Tempat itu merupakan bagian ujung kota Li-Jwan yang paling sepi. Paderi tua itu tetap lanjutkan berjalan menuju ke sebuah tempat yang lebih sepi. Cu Jiang terpaksa mengikutinya.

Tak berapa lama mereka tiba disebuah hutan  dan barulah paderi tua itu berhenti.

Dengan hati2 Cu Jiang berhenti juga. Ia tetap menjaga jarak lima tombak dari paderi tua itu dan bersiap-siap.

Memandang lekat kearah pemuda itu, paderi tua menganguk-angguk kepala dan berkata.

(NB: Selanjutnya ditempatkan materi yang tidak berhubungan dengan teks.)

(** * cprocessing: primitives.cpp

    A shallow embedding of the primitive-drawing unit of the cprocessing
    library ([src/primitives.cpp]) and the properties its specification
    states about it.

    Conventions of the embedding.
    - C++ [double] values are idealised as real numbers ([R]); [cos], [sin]
      and [M_PI] are the real functions and constant.  Rounding is therefore
      outside the model.
    - C++ [int] is a 32-bit two's-complement integer: every arithmetic
      result is passed through [wrap_int].  [unsigned] is a 32-bit natural
      number, reached through [to_unsigned].
    - The file-scope statics, the two colour globals and the stream of calls
      issued to the OpenGL backend form one explicit [state]; every function
      of the unit is a computation in a state-and-error monad.
    - The three places where the C++ text has no defined result (a failed
      [assert], [operator[]] beyond the end of a vector, a division whose
      divisor is zero) are the three values of [error]. *)

From Stdlib Require Import ZArith List Bool Lia Reals Lra.
From ExtLib Require Import Structures.Monad Structures.MonadState Structures.MonadExc.
From ExtLib Require Import Data.Monads.StateMonad Data.Monads.EitherMonad.
Import ListNotations.
Import MonadNotation.

#[local] Existing Instance Monad_stateT.

Local Open Scope Z_scope.

(** ** Machine integers *)

Definition INT_MAX : Z := 2147483647.
Definition INT_MIN : Z := -2147483648.
Definition UINT_MAX : Z := 4294967295.

(** The values an [int] can hold. *)
Definition is_int (z : Z) : Prop := INT_MIN <= z <= INT_MAX.

(** The values an [unsigned] can hold. *)
Definition is_unsigned (z : Z) : Prop := 0 <= z <= UINT_MAX.

(** Result of an [int] operation whose mathematical value is [z]. *)
Definition wrap_int (z : Z) : Z := (z + 2147483648) mod 4294967296 - 2147483648.

(** Conversion of an [int] to [unsigned]. *)
Definition to_unsigned (z : Z) : Z := z mod 4294967296.

(** ** Data of the header [cprocessing.hpp]

    The header is not among the sources of the unit; the three declarations
    below follow the specification's data model. *)

(** Modelled from the spec: [PVector], the header's vertex class, a
    3-component floating-point spatial coordinate (x, y, z), built by
    [PVector (x, y, z)]. *)
Record PVector : Type := mkPVector { vx : R; vy : R; vz : R }.

(** Modelled from the spec: the type of [fillColor] and [strokeColor], an
    RGBA byte quadruple; [rgba3] stands for [rgba[3]], the alpha. *)
Record color : Type := mkColor { rgba0 : Z; rgba1 : Z; rgba2 : Z; rgba3 : Z }.

(** Modelled from the spec: the header's constants [PI] and [TWO_PI], the
    half and the full revolution of section 4.4.  [PI] is the constant of
    the real numbers, which also stands for [M_PI] of <cmath>. *)
Definition TWO_PI : R := (2 * PI)%R.

(** ** The OpenGL backend, as the stream of calls it receives *)

Inductive GLenum : Type :=
| GL_POINTS | GL_LINES | GL_LINE_LOOP | GL_TRIANGLES | GL_QUADS | GL_QUAD_STRIP
| GL_POLYGON
| GL_VERTEX_ARRAY | GL_NORMAL_ARRAY
| GL_DOUBLE | GL_UNSIGNED_INT
| GL_FRONT_AND_BACK | GL_FILL | GL_LINE
| GL_MODELVIEW
| GL_POLYGON_OFFSET_FILL | GL_LIGHTING | GL_ENABLE_BIT.

(** What a pointer argument designates: a local array (with its contents),
    or an element of one of the three cached vectors. *)
Inductive pointer : Type :=
| addr_local (a : list R)
| addr_ellipseVtx (i : nat)
| addr_sphereVtx (i : nat)
| addr_sphereIdx (i : nat).

Inductive glcall : Type :=
| glColor4ubv (c : color)
| glBegin (mode : GLenum)
| glEnd
| glVertex3d (x y z : R)
| glEnableClientState (cap : GLenum)
| glDisableClientState (cap : GLenum)
| glVertexPointer (size : Z) (type : GLenum) (stride : Z) (p : pointer)
| glNormalPointer (type : GLenum) (stride : Z) (p : pointer)
| glPolygonMode (face mode : GLenum)
| glDrawArrays (mode : GLenum) (first count : Z)
| glDrawElements (mode : GLenum) (count : Z) (type : GLenum) (p : pointer)
| glMatrixMode (mode : GLenum)
| glPushMatrix
| glPopMatrix
| glTranslatef (x y z : R)
| glScalef (x y z : R)
| glScaled (x y z : R)
| glEnable (cap : GLenum)
| glDisable (cap : GLenum)
| glPushAttrib (mask : GLenum)
| glPopAttrib.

"Benar2 seorang bahan yang sukar dicari keduanya !"

Cu Jiang terkesiap. "Mohon tanya, siapa cianpwe ini?" serunya. "Loni adalah Go-leng-cu."

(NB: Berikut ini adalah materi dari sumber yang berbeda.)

(** *** Strings *)

Lemma append_assoc (a b c : string) : (a +:+ b) +:+ c = a +:+ b +:+ c.
Proof.
  induction a as [|x a IH]; [reflexivity|]. by rewrite !append_cons, IH.
Qed.

Lemma append_nonempty (a w : string) (c : ascii) : a +:+ String c w <> "".
Proof. destruct a; [discriminate|]. rewrite append_cons. discriminate. Qed.

Lemma occurs_append (c : ascii) (a b : string) :
  occurs c (a +:+ b) = occurs c a || occurs c b.
Proof.
  induction a as [|x a IH]; [reflexivity|].
  rewrite append_cons. simpl. by rewrite IH, orb_assoc.
Qed.

Lemma sliceTo_append (a b : string) : sliceTo (a +:+ b) (String.length a) = a.
Proof.
  unfold sliceTo. induction a as [|x a IH]; [by destruct b|].
  rewrite append_cons. simpl. by rewrite IH.
Qed.

Lemma sliceFrom_append (a b : string) : sliceFrom (a +:+ b) (String.length a) = b.
Proof. apply substring_append. Qed.

Lemma sliceFrom_after (l t : string) (c : ascii) :
  sliceFrom (l +:+ String c t) (String.length l + 1) = t.
Proof.
  change (l +:+ String c t) with (l +:+ String c "" +:+ t).
  rewrite <- append_assoc.
  replace (String.length l + 1)%nat with (String.length (l +:+ String c ""))
    by (rewrite length_append; reflexivity).
  apply sliceFrom_append.
Qed.

Lemma TrimPrefix_append (p s : string) : TrimPrefix (p +:+ s) p = s.
Proof. unfold TrimPrefix. rewrite prefix_append. apply substring_append. Qed.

"Tokoh kedua dari Bu-lim Sam-cu?"

"Benar, pengetahuan sicu cukup luas !" sahut paderi tua itu.

"Apakah maksud cianpwe memanggil aku kemari ?" Wajah Go-leng-cu mengerut serius, serunya. "Siau-sicu, engkau bernyali besar sekali."

"Apa maksud cianpwe ?" Cu Jiang terkejut.

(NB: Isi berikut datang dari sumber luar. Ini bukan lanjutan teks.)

Lemma lex_lt_irrefl (a : string) : ~ lex_lt a a.
Proof.
  induction a as [|x a IH]; intros H; inversion H; subst.
  - lia.
  - now apply IH.
Qed.

(** The comparison of the run time decides the lexical order. *)
Lemma cmpstring_Lt (a b : string) : cmpstring a b = Lt <-> lex_lt a b.
Proof.
  revert b. induction a as [|x a IH]; intros [|y b]; simpl.
  - split; [discriminate | intros H; inversion H].
  - split; [intros _; constructor | reflexivity].
  - split; [discriminate | intros H; inversion H].
  - destruct (N.compare_spec (byte_of x) (byte_of y)) as [Heq | Hlt | Hgt].
    + apply byte_of_inj in Heq. subst y. rewrite IH. split.
      * now constructor.
      * intros H. inversion H; subst; [lia | assumption].
    + split; [intros _; now constructor | reflexivity].
    + split; [discriminate |].
      intros H. inversion H; subst; lia.
Qed.

Lemma less_lex_lt (a b : string) : less a b = true <-> lex_lt a b.
Proof.
  unfold less. rewrite <- cmpstring_Lt.
  destruct (cmpstring a b); split; congruence.
Qed.

Lemma less_irrefl (a : string) : less a a = false.
Proof.
  destruct (less a a) eqn:H; [|reflexivity].
  apply less_lex_lt in H. now apply lex_lt_irrefl in H.
Qed.

Lemma append_nil_l (a : string) : "" ++ a = a.
Proof. reflexivity. Qed.

Lemma append_cons (x : ascii) (a b : string) : String x a ++ b = String x (a ++ b).
Proof. reflexivity. Qed.

Lemma append_assoc (a b c : string) : (a ++ b) ++ c = a ++ (b ++ c).
Proof.
  induction a as [|x a IH]; [reflexivity|].
  now rewrite !append_cons, IH.
Qed.

Lemma append_nil_r (a : string) : a ++ "" = a.
Proof.
  induction a as [|x a IH]; [reflexivity|].
  now rewrite append_cons, IH.
Qed.

Lemma Contains_refl (s : string) : Contains s s.
Proof. exists "", "". now rewrite append_nil_r, append_nil_l. Qed.

Lemma Contains_trans (s t v : string) : Contains s t -> Contains t v -> Contains s v.
Proof.
  intros (a & b & ->) (c & d & ->). exists (a ++ c), (d ++ b).
  now rewrite !append_assoc.
Qed.

Lemma Contains_app_l (s t v : string) : Contains s v -> Contains (s ++ t) v.
Proof.
  intros (a & b & ->). exists a, (b ++ t). now rewrite !append_assoc.
Qed.

Lemma Contains_app_r (s t v : string) : Contains t v -> Contains (s ++ t) v.
Proof.
  intros (a & b & ->). exists (s ++ a), b. now rewrite !append_assoc.
Qed.

Lemma Contains_empty (s : string) : Contains s "".
Proof. exists "", s. reflexivity. Qed.

Lemma HasPrefix_app (s p : string) : HasPrefix s p = true <-> exists t, s = p ++ t.
Proof.
  revert s. induction p as [|y p IH]; intros s; simpl.
  - split; [intros _; now exists s | reflexivity].
  - destruct s as [|x s].
    + split; [discriminate | intros [t H]; discriminate].
    + destruct (Ascii.eqb_spec x y) as [-> | Hne].
      * rewrite IH. split; intros [t H]; exists t.
        -- rewrite append_cons. congruence.
        -- rewrite append_cons in H. congruence.
      * split; [discriminate | intros [t H]].
        rewrite append_cons in H. congruence.
Qed.

(** The computed test decides the occurrence. *)
Lemma containsb_Contains (s v : string) : containsb s v = true <-> Contains s v.
Proof.
  induction s as [|x s IH]; simpl.
  - rewrite orb_false_r, HasPrefix_app. split.
    + intros [t H]. exists "", t. exact H.
    + intros ([|c a] & b & H); [now exists b | discriminate].
  - rewrite orb_true_iff, IH, HasPrefix_app. split.
    + intros [[t H] | (a & b & H)].
      * exists "", t. exact H.
      * exists (String x a), b. rewrite append_cons. now rewrite H.
    + intros ([|c a] & b & H).
      * left. now exists b.
      * right. rewrite append_cons in H. exists a, b. congruence.
Qed.

(** ** The version test *)

(** C1.  For every reported version, the test of line 191 picks the
    legacy variable exactly when the version is lexically below the
    literal 2021-01-30T00-20-58Z, and the current one otherwise; at the
    literal itself it picks the current one. *)
Theorem selectTemplate_cutover (v : string) :
  (selectTemplate v = Legacy <-> lex_lt v "2021-01-30T00-20-58Z") /\
  (selectTemplate v = Current <-> ~ lex_lt v "2021-01-30T00-20-58Z") /\
  selectTemplate "2021-01-30T00-20-58Z" = Current.
Proof.
  unfold selectTemplate. fold cutover. rewrite <- less_lex_lt.
  split; [|split].
  - destruct (less v cutover); split; congruence.
  - destruct (less v cutover); split; congruence.
  - now rewrite less_irrefl.
Qed.

(** ** The package variables stay one-target documents *)

Lemma config_init_document (w : template) :
  config_init w = document (path_of w) "" "" "".
Proof. destruct w; reflexivity. Qed.

Lemma filled_init (w : template) : filled w (config_init w).
Proof. exists "", "", "". apply config_init_document. Qed.

Lemma consistent_config (w : template) (p : process) :
  consistent p -> filled w (config w p).
Proof. intros [Hl Hd]. destruct w; assumption. Qed.

Lemma consistent_store (w : template) (c : PrometheusConfig) (p : process) :
  consistent p -> filled w c -> consistent (store w c p).
Proof. intros [Hl Hd] Hc. destruct w; split; assumption. Qed.

Lemma config_store (w : template) (c : PrometheusConfig) (p : process) :
  config w (store w c p) = c.
Proof. destruct w; reflexivity. Qed.

Lemma store_store (w : template) (c c' : PrometheusConfig) (p : process) :
  store w c' (store w c p) = store w c' p.
Proof. destruct w; reflexivity. Qed.

(** On a one-target document the three assignments succeed, and leave
    the document of the new token, scheme and host with the old path. *)
Lemma assemble_document (w : template) (token scheme host : string)
    (path t0 s0 h0 : string) (p : process) :
  config w p = document path t0 s0 h0 ->
  assemble w token scheme host p =
    (Returned (document path token scheme host),
     store w (document path token scheme host) p).
Proof.
  intros Hc. unfold assemble, assign, load, mbind, M_bind.
  rewrite Hc. cbn. rewrite !config_store. cbn. rewrite !config_store. cbn.
  now rewrite !store_store, config_store.
Qed.

Lemma assemble_consistent (w : template) (token scheme host : string) (p : process) :
  consistent p ->
  assemble w token scheme host p =
    (Returned (document (path_of w) token scheme host),
     store w (document (path_of w) token scheme host) p).
Proof.
  intros Hp. destruct (consistent_config w p Hp) as (t0 & s0 & h0 & Hc).
  now apply assemble_document with t0 s0 h0.
Qed.

Create HintDb proc discriminated.

Lemma untouched_ret {A : Type} (a : A) : untouched (mret a : M A).
Proof. intros p p' o H. injection H as _ <-. now split. Qed.

Lemma untouched_bind {A B : Type} (m : M A) (f : A -> M B) :
  untouched m -> (forall a, untouched (f a)) -> untouched (m ≫= f).
Proof.
  intros Hm Hf p p' o. unfold mbind, M_bind.
  destruct (m p) as [[a | s | msg] p1] eqn:Hmp; intros H.
  - destruct (Hm _ _ _ Hmp) as [E1 E2]. destruct (Hf a _ _ _ H) as [E3 E4].
    split; congruence.
  - injection H as _ <-. exact (Hm _ _ _ Hmp).
  - injection H as _ <-. exact (Hm _ _ _ Hmp).
Qed.

Lemma untouched_exit {A : Type} (status : Z) : untouched (exit status : M A).
Proof. intros p p' o H. injection H as _ <-. now split. Qed.

Lemma untouched_panic {A : Type} (msg : string) : untouched (panic msg : M A).
Proof. intros p p' o H. injection H as _ <-. now split. Qed.

Lemma untouched_Println (s : string) : untouched (Println s).
Proof. intros p p' o H. injection H as _ <-. now split. Qed.

Lemma untouched_diagnose (s : string) : untouched (diagnose s).
Proof. intros p p' o H. injection H as _ <-. now split. Qed.

Lemma untouched_SetColor (tag : string) (c : console.Color) : untouched (SetColor tag c).
Proof. intros p p' o H. injection H as _ <-. now split. Qed.

Lemma untouched_getTheme : untouched getTheme.
Proof. intros p p' o H. injection H as _ <-. now split. Qed.

#[export] Hint Resolve untouched_ret untouched_exit untouched_panic untouched_Println
  untouched_diagnose untouched_SetColor untouched_getTheme : proc.

(** Goals [untouched m] and [keeps m], by the structure of [m]. *)
Ltac proc :=
  repeat first
    [ progress auto with proc
    | apply untouched_bind; [| intros ?]
    | match goal with
      | |- untouched (match ?x with _ => _ end) => destruct x
      | |- untouched (if ?b then _ else _) => destruct b
      | |- untouched (let '(_, _) := ?x in _) => destruct x
      end ].

Lemma untouched_fatalIf (err : probe_Error) (msg : string) : untouched (fatalIf err msg).
Proof. unfold fatalIf. proc. Qed.

#[export] Hint Resolve untouched_fatalIf : proc.

Lemma untouched_PrometheusConfig_JSON (c : PrometheusConfig) :
  untouched (PrometheusConfig_JSON c).
Proof. unfold PrometheusConfig_JSON. proc. Qed.

Lemma untouched_StatConfig_JSON (t : StatConfig) : untouched (StatConfig_JSON t).
Proof. unfold StatConfig_JSON. proc. Qed.

Lemma untouched_Colorize (E : Collaborators) (tag data : string) :
  untouched (Colorize E tag data).
Proof. unfold Colorize. proc. Qed.

#[export] Hint Resolve untouched_PrometheusConfig_JSON untouched_StatConfig_JSON
  untouched_Colorize : proc.

Lemma untouched_PrometheusConfig_String (E : Collaborators) (c : PrometheusConfig) :
  untouched (PrometheusConfig_String E c).
Proof. unfold PrometheusConfig_String. proc. Qed.

Lemma untouched_StatConfig_String (E : Collaborators) (t : StatConfig) :
  untouched (StatConfig_String E t).
Proof. unfold StatConfig_String. proc. Qed.

#[export] Hint Resolve untouched_PrometheusConfig_String untouched_StatConfig_String : proc.

Lemma untouched_printMsg (E : Collaborators) (c : PrometheusConfig) :
  untouched (printMsg E (H := PrometheusConfig_message E) c).
Proof. unfold printMsg, message_JSON, message_String, PrometheusConfig_message. proc. Qed.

"Tahukah sicu, apa artinya peristiwa berdarah di tanah lapang bekas kebakaran tadi?"

Soal itulah yang menarik perhatian Cu Jiang. Dia memang hendak mengetahui peristiwa itu. Kecurigaannya terhadap paderi tua yang dikiranya anggauta Gedung Hitam tetapi ternyata salah seorang tokoh dari Bu-lim Sam cu atau Tiga-serangkai-paderi yang memakai nama gelar Cu, kini mulai lenyap.

Iapun teringat akan Thian-hian cu yang pada beberapa hari yang lalu telah menolong dirinya dari serangan Liok- poan-koan, tokoh Gedung Hitam yang menjabat sebagai Hu-hwat atau pelindung hukum dari gerombolan itu.

Thian-hian cu adalah tokoh ketiga dari Bu-lim Sam-cu, sedang Go-leng cu yang berada dihadapannya saat itu adalah tokoh kedua.

"Harap cianpwe suka memberi penjelasan."

"Lelaki tua berpakaian hitam tadi adalah Kho Kun bergelar Bu-ceng-thay-swe atau Pangeran tak berperikemanusian. Keempat penunggang kuda tadi adalah pengikutnya yang di sebut Pengawal hitam."

"Pengawal Hitam?"

"Engkau belum pernah mendengar?" "Belum."

"Pengawal Hitam merupakan pengawal berani mati dari Gedung Hitam. Kepandaian mereka rata2 hebat dan ganasnya bukan main..." "Ho, kiranya kaki tangan Gedung Hitam." seru Cu Jiang dengan mata melotot.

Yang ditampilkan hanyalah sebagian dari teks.